[Stored records]
------------------------
(** ** Witnesses *)

Definition demo_call (method path : string) : Request := mkRequest method path [] "" None.
Definition demo_rayjob : json :=
  JObj [("metadata", JObj [("name", JStr "rayjob-1"); ("labels", JObj [(OWNER_LABEL, JStr "ray-train-jdoe")])]);
        ("spec", JObj [("jobId", JStr "raysubmit_1")]); ("status", JObj [("rayClusterName", JStr "raycluster-1")])]%string.
(** One RayJob, of the user's, whose cluster is up. *)
Definition demo_jobs : service Req Ans := fun h r =>
  match r return Ans r -> Ans r with
  | Kube _ path _ => fun answer => if str_contains "?" path then Some (200, JObj [("items", JArr [demo_rayjob])])%string else answer
  | _ => fun answer => answer
  end (demo_open h r).
Definition demo_relayed (path : string) : res Exc Answer * Gateway * list Ev :=
  handled json_text json_text af_config af_settings demo_template demo_nrp_template "service" 122 false demo_jobs
    (mret (RayCluster.demo_user, demo_shape)) (demo_call "GET" path)
    (gateway0 <| started := [("ray-train-jdoe", ("", demo_shape))]%string |>) [].
Lemma handle_own_witness : let path := "/api/jobs/raysubmit_1/logs"%string in
  exists g' events, demo_relayed path = (Ok (ARelay "raycluster-1" "rayjob-1" None), g', events) /\
    job_now af_settings RayCluster.demo_user path "raycluster-1" "rayjob-1" events.
Proof.
  intros path. pose proof (handle_own json_text json_text af_config af_settings demo_template demo_nrp_template "service" 122 false demo_jobs
    RayCluster.demo_user demo_shape (demo_call "GET" path) (gateway0 <| started := [("ray-train-jdoe", ("", demo_shape))]%string |>) eq_refl) as H.
  unfold wp in H. change (handled _ _ _ _ _ _ _ _ _ _ _ _ _ _) with (demo_relayed path) in H.
  assert (E : (demo_relayed path).1.1 = Ok (ARelay "raycluster-1" "rayjob-1" None)) by (vm_compute; reflexivity).
  destruct (demo_relayed path) as [[r g'] h']. cbn in E. subst r. exists g', h'. split; [reflexivity|].
  destruct H as [(H1 & _)|H]; [discriminate H1|exact H].
Defined.
(** A memory that reads as more than any GPU has but is written as one's: [capacity] then
    divides by the zero GPUs of a worker that it did not check. *)
Lemma capacity_unchecked : exists s, capacity_shape af_config (float_field "16.0000001") "0" = Ok (s, 0)
  /\ capacity_raises af_config s 0 = true.
Proof. eexists. split; [vm_compute; reflexivity|vm_compute; reflexivity]. Qed.
(* ===== verification/MmLink.v ===== *)
(** The Mattermost agent's accounts ([apps/mattermost-agent/agent.py]): the requests that
    the agent makes, OAuth, which keeps the service account's tokens, and Hub and
    Linking, which tie a Mattermost user to a Hub account. *)
From S2P Require Import Prelude PyJson MmText.
Open Scope Z_scope.

(** ** Requests and answers *)

(** [Unauthorized]; an error of httpx, with the status of an HTTP answer; a [KeyError] or
    [IndexError]; a wait cut short; anything else. *)
Inductive Exc := Unauthorized | HttpError (status : option Z) | Lookup | Cancelled | Failure.
(** A post, a channel and a tool of the MCP server, as far as the agent reads them;
    [p_from_bot] is [str(props.get("from_bot", ""))]. *)
Record Post := mkPost {
  p_id : string; channel_id : string; user_id : string; root_id : string; p_message : text;
  create_at : Z; update_at : Z; delete_at : Z; p_type : string; p_from_bot : text }.
Record Channel := mkChannel { ch_id : string; ch_type : string; display_name : string; team_id : string }.
Record Tool := mkTool { t_name : string; t_description : string; t_schema : json }.
(** A message to the model; [Called] repeats its reply's content and calls. *)
Inductive Msg :=
| Said (role : string) (content : text) | Called (content calls : json) | Result (call_id : json) (content : text).
Inductive Req :=
| Http (method path : string) (fields : list (string * string))  (** of Mattermost, without its tokens *)
| HttpAs (token path : string)                    (** a GET of Mattermost with a token *)
| HubExchange (code : string) | HubMint (name token : string)
| HubGet (token path : string) | HubDelete (token path : string)
| Random (bytes : Z) | NewCode
| SaveTokens | RemoveTokens | SaveLinks
| Now | Monotonic
| GetMe                                           (** of Mattermost, as the service account *)
| GetTeamChannel (team channel : string) | GetTeam (team : string) | GetChannels (user team : string)
| GetPosts (channel : string) (since : option Z) (count : Z) | GetThread (id : string)
| SendPost (channel root : string) (message : text)
| Complete (messages : list Msg) (tools : list json) (session : string)
| McpOpen (token : option string) | McpTools | McpCall (name : string) (arguments : json)
| DocPages | DocText (page : string) | PromptText.
(** An HTTP answer is its status and its JSON; the requests that the agent makes with
    [raise_for_status] answer with what they read of it. *)
Definition Ans (r : Req) : Type :=
  match r with
  | Http _ _ _ | HttpAs _ _ | HubExchange _ | HubMint _ _ | HubGet _ _ => res Exc (Z * json)
  | HubDelete _ _ => res Exc Z
  | Random _ | NewCode => string
  | SaveTokens | RemoveTokens | SaveLinks => unit
  | Now | Monotonic => Q
  | GetMe => res Exc (string * text)
  | GetTeamChannel _ _ => res Exc (Z * Channel)
  | GetTeam _ => res Exc (Z * string)
  | GetChannels _ _ => res Exc (list Channel)
  | GetPosts _ _ _ | GetThread _ => res Exc (list Post)
  | SendPost _ _ _ => res Exc unit
  | Complete _ _ _ => res Exc (Z * json)
  | McpOpen _ => res Exc unit
  | McpTools => res Exc (list Tool)
  | McpCall _ _ => res Exc (list text)
  | DocPages => res Exc (list string)
  | DocText _ | PromptText => res Exc text
  end.
Definition Ev : Type := sigT Ans.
------------------------
* _Work request_: The response consists of the lines above that contain "calls".

* _Output of the exercise_:
(** A message to the model; [Called] repeats its reply's content and calls. *)
| Said (role : string) (content : text) | Called (content calls : json) | Result (call_id : json) (content : text).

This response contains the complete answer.